For main activity producers, the CO2e emissions from electricity generation only (i.e. excluding emissions resulting from heat production), were estimated as follows:
a) Estimating the transformation input for gross heat production by multiplying gross heat production (ESTAT codes GHP_MAPCHP and GHP_MAPH) by 90% (the assumed efficiency for heat production);
b) Estimating the transformation input for electricity generation by subtracting the estimated transformation input for gross heat production from total transformation input for electricity and heat generation (ESTAT codes TI_EHG_MAPE_E, TI_EHG_MAPCHP_E, and TI_EHG_MAPH_E);
c) Multiplying the ratio of b) and the transformation input for electricity and heat generation (ESTAT codes TI_EHG_MAPE_E, TI_EHG_MAPCHP_E, and TI_EHG_MAPH_E) to total CO2e emissions from public electricity and heat production (1A1a from the EEA data viewer).

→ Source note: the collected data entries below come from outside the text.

Lemma deleted_category_keeps_its_products_witness :
  get_all_products (delete_category 2 shop).1 = get_all_products shop ∧
  (∀ k, get_product k (delete_category 2 shop).1 = get_product k shop) ∧
  get_products_by_category 2 (delete_category 2 shop).1 =
    raise HTTP_400_BAD_REQUEST "Category not found" ∧
  ∀ product user,
    pc_category_id product = 2 →
    create_product product user (delete_category 2 shop).1 =
      ((delete_category 2 shop).1,
       raise HTTP_400_BAD_REQUEST "Category not found") ∧
    ∀ k, (update_product k product user (delete_category 2 shop).1).1
           = (delete_category 2 shop).1 ∧
         ∃ e, (update_product k product user (delete_category 2 shop).1).2
                = Raise e.
Proof.
  apply (deleted_category_keeps_its_products 2 shop
           (2, mkCategory "novels" (Some 1) false)).
  by vm_compute.
Defined.

(** X12.  After the soft-delete of a product its reviews are still rows of
    the listing of all reviews, but the listing of the reviews of that
    product fails with 404 and so does any new review of it.  An admin can
    still soft-delete its reviews, and the rating of the soft-deleted
    product is recomputed then. *)
Theorem deleted_product_keeps_its_reviews id user db x :
  (delete_product id user db).2 = Return x →
  let db' := (delete_product id user db).1 in
  get_reviews db' = get_reviews db ∧
  get_product_reviews id db' = raise HTTP_404_NOT_FOUND "Product not found" ∧
  (∀ now review buyer,
     rc_product_id review = id →
     create_review now review buyer db' =
       (db', raise HTTP_404_NOT_FOUND "Product not found")) ∧
  (∀ review_id r admin,
     reviews db !! review_id = Some r → r_is_active r = true →
     r_product_id r = id →
     (delete_review review_id admin db').2 = Return "Review deleted" ∧
     ∃ p', products (delete_review review_id admin db').1 !! id = Some p' ∧
           p_is_active p' = false ∧
           (p_rating p' ==
            expected_rating
              (active_grades id (delete_review review_id admin db').1))%Q).
Proof.
  intros Hx db'.
  apply delete_product_Return in Hx as (p & Hp & Hact & Hown & Hdb'').
  subst db'. rewrite Hdb''.
  set (db' := set_products _ db).
  assert (products db' !! id = Some (deactivate_product p)) as Hp'.
  { simpl. by rewrite lookup_insert_eq. }
  assert (select_active p_is_active (products db') id = None) as Hsel.
  { unfold select_active. by rewrite Hp'. }
  split; [done|]. split; [|split].
  - unfold get_product_reviews. by rewrite Hsel.
  - intros now review buyer <-. unfold create_review. by rewrite Hsel.
  - intros review_id r admin Hr Hactr <-.
    unfold delete_review, select_active.
    change (reviews db') with (reviews db). rewrite Hr, Hactr.
    set (db1 := set_reviews _ db').
    rewrite (update_product_rating_Some db1 _ (deactivate_product p)) by done.
    split; [done|]. cbn [fst]. eexists. split; [|split].
    + simpl. by rewrite lookup_insert_eq.
    + done.
    + exact (or_zero_avg (active_grades (r_product_id r) db1)).
Qed.
(** * rm_csv_dup_app: the tabular model of [src/model.py] and its CSV codec

    A shallow embedding of [Header], [Entry], [Table], [CSV_to_table] and
    [table_to_CSV], followed by the properties of the specification that
    were checked against it.

    Python objects live in a store: an [Entry] is addressed by a reference,
    a [Table] keeps the references of its rows, and [==] on entries is
    object identity because the class defines no [__eq__].  Methods that
    only touch the fields of [self] are written as state transformers on
    those fields and run on a stored object with [call].

    The last part adds properties of the same code that the specification
    does not state, and of the cell edit of [src/gui.py], which calls the
    model. *)

From Stdlib Require Import ZArith Ascii String Lia.
From stdpp Require Import base tactics option list list_numbers strings.

Set Default Proof Using "Type".

(** ** Python runtime: exceptions, outcomes, state *)

Inductive exn : Type :=
  | IndexError      (* sequence index out of range *)
  | ValueError      (* list.remove(x): x not in list *)
  | StopIteration   (* next() on an exhausted iterator *)
  | CsvError        (* _csv.Error *)
  | InvalidRef.     (* model only: a reference that names no stored object *)

Inductive outcome (A : Type) : Type :=
  | Ok (a : A)
  | Raise (e : exn).
Arguments Ok {A} a.
Arguments Raise {A} e.

#[global] Instance exn_eq_dec : EqDecision exn.
Proof. solve_decision. Defined.

#[global] Instance outcome_ret : MRet outcome := λ A a, Ok a.
#[global] Instance outcome_bind : MBind outcome := λ A B f m,
  match m with Ok a => f a | Raise e => Raise e end.
#[global] Instance outcome_fmap : FMap outcome := λ A B f m,
  match m with Ok a => Ok (f a) | Raise e => Raise e end.

(** A computation over a mutable state [S]: the state survives an
    exception, as the Python heap does. *)
Definition M (S A : Type) : Type := S → outcome A * S.

#[global] Instance M_ret {S} : MRet (M S) := λ A a s, (Ok a, s).
#[global] Instance M_bind {S} : MBind (M S) := λ A B f m s,
  match m s with
  | (Ok a, s') => f a s'
  | (Raise e, s') => (Raise e, s')
  end.

(** A method that only reads [self]. *)
Definition reads {S A} (f : S → outcome A) : M S A := λ s, (f s, s).

(** [for x in xs: body(x)] *)
Fixpoint for_each {S A} (xs : list A) (body : A → M S unit) : M S unit :=
  match xs with
  | [] => mret tt
  | x :: xs' => body x ;; for_each xs' body
  end.

(** ** Python sequences *)

Definition len {A} (l : list A) : Z := Z.of_nat (length l).

(** [range(n)] *)
Definition range (n : Z) : list Z := seqZ 0 n.

(** The position named by index [i] in [l]; negative indices count from the
    end.  [None] when the index is out of range. *)
Definition py_index {A} (l : list A) (i : Z) : option nat :=
  let i' := if (i <? 0)%Z then (i + len l)%Z else i in
  if ((0 <=? i') && (i' <? len l))%Z then Some (Z.to_nat i') else None.
(** * AI-Cookbook: validated LLM pipelines and the speech-to-text webhook

    A shallow embedding of the calendar workflows of
    [1-patterns-and-workflows/workflow-patterns] (prompt chaining, routing,
    parallel guardrails) and of the webhook check of
    [3-speech-to-text/app/endpoint.py], with the properties of their
    specification.

    Conventions.
    - A Python [str] is a [string]; a character stands for the code point of
      the same number, so the texts covered are those over code points 0..255.
    - A Python [float] is an IEEE 754 binary64 number: Rocq's primitive
      [float].
    - A Python [int] is a [Z].
    - A call that may raise returns a [result]. *)

From Stdlib Require Import Bool Arith ZArith Lia List.
From Stdlib Require Import Ascii String DecimalString.
From Stdlib Require Strings.Byte.
From Stdlib Require Import Floats.
Import ListNotations.

Set Warnings "-inexact-float,-register-all".

Local Open Scope string_scope.
Local Open Scope bool_scope.

(* ===================================================================== *)
(** * Python strings *)
(* ===================================================================== *)

Module PyStr.

(** [str.isspace] of a single character, for code points below 256:
    TAB, LF, VT, FF, CR, the separators FS, GS, RS, US, SPACE, NEL and
    NO-BREAK SPACE. *)
Definition isspace (c : ascii) : bool :=
  let n := nat_of_ascii c in
  (Nat.leb 9 n && Nat.leb n 13) || (Nat.leb 28 n && Nat.leb n 32)
  || Nat.eqb n 133 || Nat.eqb n 160.

(** [s.lstrip()]. *)
Fixpoint lstrip (s : string) : string :=
  match s with
  | String c s' => if isspace c then lstrip s' else s
  | EmptyString => EmptyString
  end.

(** [s.rstrip()]: a whitespace character is dropped when nothing but
    whitespace follows it. *)
Fixpoint rstrip (s : string) : string :=
  match s with
  | String c s' =>
      match rstrip s' with
      | EmptyString => if isspace c then EmptyString else String c EmptyString
      | r => String c r
      end
  | EmptyString => EmptyString
  end.

(** [s.strip()]. *)
Definition strip (s : string) : string := rstrip (lstrip s).

(** [s.startswith(p)]. *)
Definition startswith (s p : string) : bool := String.prefix p s.

(** [old in s]. *)
Fixpoint contains (old s : string) : bool :=
  String.prefix old s
  || match s with
     | String _ s' => contains old s'
     | EmptyString => false
     end.

(** The scan of [s.replace(old, new)] for a non-empty [old], left to
    right: where [old] starts, [new] is emitted and the scan resumes after
    the match ([skip] counts the characters of a match still to pass). *)
Fixpoint replace_scan (old new : string) (skip : nat) (s : string) : string :=
  match s with
  | EmptyString => EmptyString
  | String c s' =>
      match skip with
      | S k => replace_scan old new k s'
      | O =>
          if String.prefix old s
          then new ++ replace_scan old new (String.length old - 1) s'
          else String c (replace_scan old new 0 s')
      end
  end.

(** [s.replace("", new)] puts [new] before every character and at the
    end. *)
Fixpoint intersperse (new s : string) : string :=
  match s with
  | EmptyString => new
  | String c s' => new ++ String c (intersperse new s')
  end.

(** [s.replace(old, new)]. *)
Definition replace (s old new : string) : string :=
  match old with
  | EmptyString => intersperse new s
  | String _ _ => replace_scan old new 0 s
  end.

(** [sep.join(parts)]. *)
Fixpoint join (sep : string) (parts : list string) : string :=
  match parts with
  | [] => EmptyString
  | [p] => p
  | p :: rest => p ++ sep ++ join sep rest
  end.

(** Python literals are written here with ['] for the double quote. *)
Definition dquote : ascii := ascii_of_nat 34.

Fixpoint py (s : string) : string :=
  match s with
  | EmptyString => EmptyString
  | String c s' => String (if Ascii.eqb c "'"%char then dquote else c) (py s')
  end.

End PyStr.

The reported CO2e emissions in class 1A1a do not include CO2e emissions from autoproducers. Emissions from electricity generated by autoproducers were estimated by multiplying the ratio of the energy input for autoproducers and the energy input for main activity producers by the CO2e emissions from main activity producers (as calculated in steps a-c above). The energy input for electricity generation by autoproducers was estimated using the same method as for main activity producers (a and b above) using the ESTAT codes GHP_APH and GHP_APCHP for gross heat production and TI_EHG_APE_E, TI_EHG_APCHP_E, and TI_EHG_APH_E for transformation input for electricity and heat production.
A zero CO2e emission factor was applied to nuclear power and to renewables (including the biodegradable fraction of municipal solid waste), as the method does not take into account life-cycle greenhouse gas emissions. This applies also to solid biofuels: in accordance with the United Framework Convention on Climate Change Reporting Guidelines, biofuel-related emissions have to be reported as a memorandum item in greenhouse gas emission inventories, with the assumption being that harvesting emissions would be shown as changes in carbon stocks in the land use, land use change and forestry sector, not in the energy sector. This should not be interpreted, however, as an endorsement of default carbon neutrality or the sustainability of biofuels.
The denominator of the GHG intensity of total electricity production is the sum of electricity produced from main activity producers (ESTAT: GEP_MAPE and GEP_MAPCHP) and autoproducers (ESTAT: GEP_APE and GEP_APCHP).
Calculation Formula: (CO2e * ((ei_MAP – dh_MAP/0.9) / ei_MAP)) * ((ei_AP - dh_AP/0.9) / (ei_MAP - dh_MAP / 0.9)) + CO2e * ((ei_MAP – dh_MAP/0.9) / ei_MAP))) / (GEP / 85.98), where:
Dataset used:
CO2e emissions (EEA):
nrg_bal_c (Eurostat):
Indicators:
Products:
Abbreviations:
No methodology for gap filling has been specified. Probably this info has been added together with indicator calculation.
No methodology references available.
No uncertainty has been specified
No uncertainty has been specified
No uncertainty has been specified
For references, please go to https://www.eea.europa.eu/data-and-maps/indicators/overview-of-the-electricity-production-3/assessment or scan the QR code.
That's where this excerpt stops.